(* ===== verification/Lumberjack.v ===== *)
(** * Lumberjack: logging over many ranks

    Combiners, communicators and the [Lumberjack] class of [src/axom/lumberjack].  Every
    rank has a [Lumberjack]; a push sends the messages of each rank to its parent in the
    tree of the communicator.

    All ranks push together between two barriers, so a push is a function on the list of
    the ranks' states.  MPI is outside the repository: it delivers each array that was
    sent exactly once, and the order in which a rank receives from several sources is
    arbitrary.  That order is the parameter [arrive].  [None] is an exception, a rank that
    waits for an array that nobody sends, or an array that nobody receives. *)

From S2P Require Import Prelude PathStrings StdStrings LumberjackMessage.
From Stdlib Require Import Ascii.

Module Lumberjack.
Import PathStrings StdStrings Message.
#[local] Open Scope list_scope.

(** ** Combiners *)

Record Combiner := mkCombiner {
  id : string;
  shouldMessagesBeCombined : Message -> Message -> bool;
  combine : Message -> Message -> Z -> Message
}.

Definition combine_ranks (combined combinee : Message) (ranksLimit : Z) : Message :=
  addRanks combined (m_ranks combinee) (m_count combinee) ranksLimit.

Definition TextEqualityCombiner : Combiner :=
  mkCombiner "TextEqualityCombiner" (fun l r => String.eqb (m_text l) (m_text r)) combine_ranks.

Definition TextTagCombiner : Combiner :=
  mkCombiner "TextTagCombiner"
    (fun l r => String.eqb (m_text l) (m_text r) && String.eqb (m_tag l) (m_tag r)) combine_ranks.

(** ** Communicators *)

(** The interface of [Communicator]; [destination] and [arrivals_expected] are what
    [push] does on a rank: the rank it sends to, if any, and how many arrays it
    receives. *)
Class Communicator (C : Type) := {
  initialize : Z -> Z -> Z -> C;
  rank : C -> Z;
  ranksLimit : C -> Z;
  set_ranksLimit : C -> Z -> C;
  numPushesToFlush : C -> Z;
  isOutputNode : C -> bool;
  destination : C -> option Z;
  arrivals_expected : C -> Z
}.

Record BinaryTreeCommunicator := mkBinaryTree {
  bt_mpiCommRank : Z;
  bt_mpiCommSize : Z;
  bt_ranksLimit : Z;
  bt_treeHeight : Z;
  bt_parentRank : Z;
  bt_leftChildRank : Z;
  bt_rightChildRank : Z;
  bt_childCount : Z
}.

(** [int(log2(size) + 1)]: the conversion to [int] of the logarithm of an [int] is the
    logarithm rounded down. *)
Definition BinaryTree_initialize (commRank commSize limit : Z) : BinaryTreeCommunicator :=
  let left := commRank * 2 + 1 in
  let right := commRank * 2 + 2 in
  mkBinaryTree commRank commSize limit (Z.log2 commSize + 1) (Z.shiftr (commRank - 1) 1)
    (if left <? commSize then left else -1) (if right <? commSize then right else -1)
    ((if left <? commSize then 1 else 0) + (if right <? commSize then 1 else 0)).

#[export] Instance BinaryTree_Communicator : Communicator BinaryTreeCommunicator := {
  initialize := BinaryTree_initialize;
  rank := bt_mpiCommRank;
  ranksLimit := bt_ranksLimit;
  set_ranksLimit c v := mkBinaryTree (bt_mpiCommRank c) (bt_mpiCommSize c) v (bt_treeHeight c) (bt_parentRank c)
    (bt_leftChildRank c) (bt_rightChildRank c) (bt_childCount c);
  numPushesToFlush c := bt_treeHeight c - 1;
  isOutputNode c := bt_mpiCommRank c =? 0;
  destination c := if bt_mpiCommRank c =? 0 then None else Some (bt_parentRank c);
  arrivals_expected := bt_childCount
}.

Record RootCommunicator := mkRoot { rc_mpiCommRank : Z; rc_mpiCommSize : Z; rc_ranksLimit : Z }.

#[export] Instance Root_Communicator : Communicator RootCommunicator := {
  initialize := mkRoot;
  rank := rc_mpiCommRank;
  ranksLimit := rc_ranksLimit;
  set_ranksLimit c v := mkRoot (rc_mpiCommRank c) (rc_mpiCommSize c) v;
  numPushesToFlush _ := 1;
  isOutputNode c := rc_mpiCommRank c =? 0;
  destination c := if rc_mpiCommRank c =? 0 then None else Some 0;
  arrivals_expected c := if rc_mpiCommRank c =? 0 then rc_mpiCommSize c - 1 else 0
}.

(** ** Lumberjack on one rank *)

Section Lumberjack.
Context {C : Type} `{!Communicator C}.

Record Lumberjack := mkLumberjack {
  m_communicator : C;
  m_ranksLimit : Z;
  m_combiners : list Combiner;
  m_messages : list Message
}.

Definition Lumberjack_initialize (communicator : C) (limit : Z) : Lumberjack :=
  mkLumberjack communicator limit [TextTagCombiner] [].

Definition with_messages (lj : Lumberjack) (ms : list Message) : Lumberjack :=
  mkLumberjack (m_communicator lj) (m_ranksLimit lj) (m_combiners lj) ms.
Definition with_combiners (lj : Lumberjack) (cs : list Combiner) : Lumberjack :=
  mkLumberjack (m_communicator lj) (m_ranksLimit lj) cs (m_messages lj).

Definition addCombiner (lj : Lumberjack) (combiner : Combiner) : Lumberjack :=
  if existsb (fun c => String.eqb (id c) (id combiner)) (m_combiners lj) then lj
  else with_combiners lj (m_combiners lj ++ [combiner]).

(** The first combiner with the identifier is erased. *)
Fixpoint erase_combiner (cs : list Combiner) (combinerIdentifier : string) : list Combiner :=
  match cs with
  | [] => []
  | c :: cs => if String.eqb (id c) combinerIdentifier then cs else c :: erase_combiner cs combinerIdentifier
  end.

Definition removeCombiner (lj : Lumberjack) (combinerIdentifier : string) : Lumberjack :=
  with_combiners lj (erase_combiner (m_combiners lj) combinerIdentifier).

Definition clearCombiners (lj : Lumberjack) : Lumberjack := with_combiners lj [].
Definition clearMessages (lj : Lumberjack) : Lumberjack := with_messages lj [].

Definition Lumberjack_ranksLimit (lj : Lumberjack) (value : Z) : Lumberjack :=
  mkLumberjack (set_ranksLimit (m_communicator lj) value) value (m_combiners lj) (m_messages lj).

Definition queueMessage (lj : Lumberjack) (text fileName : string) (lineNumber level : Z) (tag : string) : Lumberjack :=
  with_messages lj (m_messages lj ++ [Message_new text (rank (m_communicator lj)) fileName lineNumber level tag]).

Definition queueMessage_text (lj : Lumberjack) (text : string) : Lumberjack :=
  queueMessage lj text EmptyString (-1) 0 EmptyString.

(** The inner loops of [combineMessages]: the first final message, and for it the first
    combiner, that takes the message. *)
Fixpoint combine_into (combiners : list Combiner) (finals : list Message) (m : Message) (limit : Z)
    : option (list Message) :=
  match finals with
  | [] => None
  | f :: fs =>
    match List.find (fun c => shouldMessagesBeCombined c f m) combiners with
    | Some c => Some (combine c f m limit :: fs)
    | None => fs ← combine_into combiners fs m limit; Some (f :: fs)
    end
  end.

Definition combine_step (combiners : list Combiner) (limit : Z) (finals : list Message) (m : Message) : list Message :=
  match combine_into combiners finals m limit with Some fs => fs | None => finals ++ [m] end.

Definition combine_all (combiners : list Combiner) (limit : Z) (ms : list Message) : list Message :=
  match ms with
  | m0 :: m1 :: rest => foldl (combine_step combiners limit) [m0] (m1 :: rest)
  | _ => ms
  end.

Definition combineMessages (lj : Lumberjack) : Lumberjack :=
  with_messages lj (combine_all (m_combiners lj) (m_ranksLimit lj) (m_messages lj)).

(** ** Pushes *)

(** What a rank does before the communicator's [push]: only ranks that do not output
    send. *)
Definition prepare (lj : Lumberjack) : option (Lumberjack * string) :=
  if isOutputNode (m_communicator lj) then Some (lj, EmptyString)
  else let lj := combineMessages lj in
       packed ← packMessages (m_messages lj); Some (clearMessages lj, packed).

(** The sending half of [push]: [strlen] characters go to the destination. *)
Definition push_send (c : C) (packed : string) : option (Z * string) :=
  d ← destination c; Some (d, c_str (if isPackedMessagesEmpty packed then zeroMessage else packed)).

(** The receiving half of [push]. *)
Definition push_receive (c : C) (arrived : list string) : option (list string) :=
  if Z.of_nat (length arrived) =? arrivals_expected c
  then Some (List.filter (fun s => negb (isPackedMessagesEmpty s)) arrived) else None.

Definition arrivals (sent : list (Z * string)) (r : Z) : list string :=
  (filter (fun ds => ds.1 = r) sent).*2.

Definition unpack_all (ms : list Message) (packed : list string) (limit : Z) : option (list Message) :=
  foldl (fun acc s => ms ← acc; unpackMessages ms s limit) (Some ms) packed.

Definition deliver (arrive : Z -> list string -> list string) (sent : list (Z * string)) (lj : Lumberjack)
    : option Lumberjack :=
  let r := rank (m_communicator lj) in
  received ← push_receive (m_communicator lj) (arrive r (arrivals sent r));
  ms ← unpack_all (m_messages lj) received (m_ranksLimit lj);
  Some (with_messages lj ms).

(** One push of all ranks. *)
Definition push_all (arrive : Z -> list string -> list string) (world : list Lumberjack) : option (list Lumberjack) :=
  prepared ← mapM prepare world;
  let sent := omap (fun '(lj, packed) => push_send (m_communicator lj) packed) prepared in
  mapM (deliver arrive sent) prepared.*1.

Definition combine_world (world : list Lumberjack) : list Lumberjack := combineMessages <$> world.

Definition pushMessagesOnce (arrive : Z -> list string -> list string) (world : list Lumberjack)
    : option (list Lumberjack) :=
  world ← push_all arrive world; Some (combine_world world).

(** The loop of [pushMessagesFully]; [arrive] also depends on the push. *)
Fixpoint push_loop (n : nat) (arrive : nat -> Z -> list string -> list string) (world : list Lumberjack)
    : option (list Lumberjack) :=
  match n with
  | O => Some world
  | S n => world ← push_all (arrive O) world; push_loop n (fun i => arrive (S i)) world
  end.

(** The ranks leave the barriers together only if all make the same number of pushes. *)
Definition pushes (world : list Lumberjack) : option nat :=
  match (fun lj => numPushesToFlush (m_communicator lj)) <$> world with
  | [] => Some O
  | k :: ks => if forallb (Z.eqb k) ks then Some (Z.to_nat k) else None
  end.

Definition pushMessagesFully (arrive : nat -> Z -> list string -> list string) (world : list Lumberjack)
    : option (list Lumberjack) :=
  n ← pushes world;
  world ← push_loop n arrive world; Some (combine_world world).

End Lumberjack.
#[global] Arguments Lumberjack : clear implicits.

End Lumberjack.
----
**WORK INSTRUCTION**
Transcribe the line that contains "world ← push_all arrive" exactly, then each line after it through the end of the material. Nothing else belongs in the output.

**RESPONSE BELOW**
  world ← push_all arrive world; Some (combine_world world).

(** The loop of [pushMessagesFully]; [arrive] also depends on the push. *)
Fixpoint push_loop (n : nat) (arrive : nat -> Z -> list string -> list string) (world : list Lumberjack)
    : option (list Lumberjack) :=
  match n with
  | O => Some world
  | S n => world ← push_all (arrive O) world; push_loop n (fun i => arrive (S i)) world
  end.

(** The ranks leave the barriers together only if all make the same number of pushes. *)
Definition pushes (world : list Lumberjack) : option nat :=
  match (fun lj => numPushesToFlush (m_communicator lj)) <$> world with
  | [] => Some O
  | k :: ks => if forallb (Z.eqb k) ks then Some (Z.to_nat k) else None
  end.

Definition pushMessagesFully (arrive : nat -> Z -> list string -> list string) (world : list Lumberjack)
    : option (list Lumberjack) :=
  n ← pushes world;
  world ← push_loop n arrive world; Some (combine_world world).

End Lumberjack.
#[global] Arguments Lumberjack : clear implicits.

End Lumberjack.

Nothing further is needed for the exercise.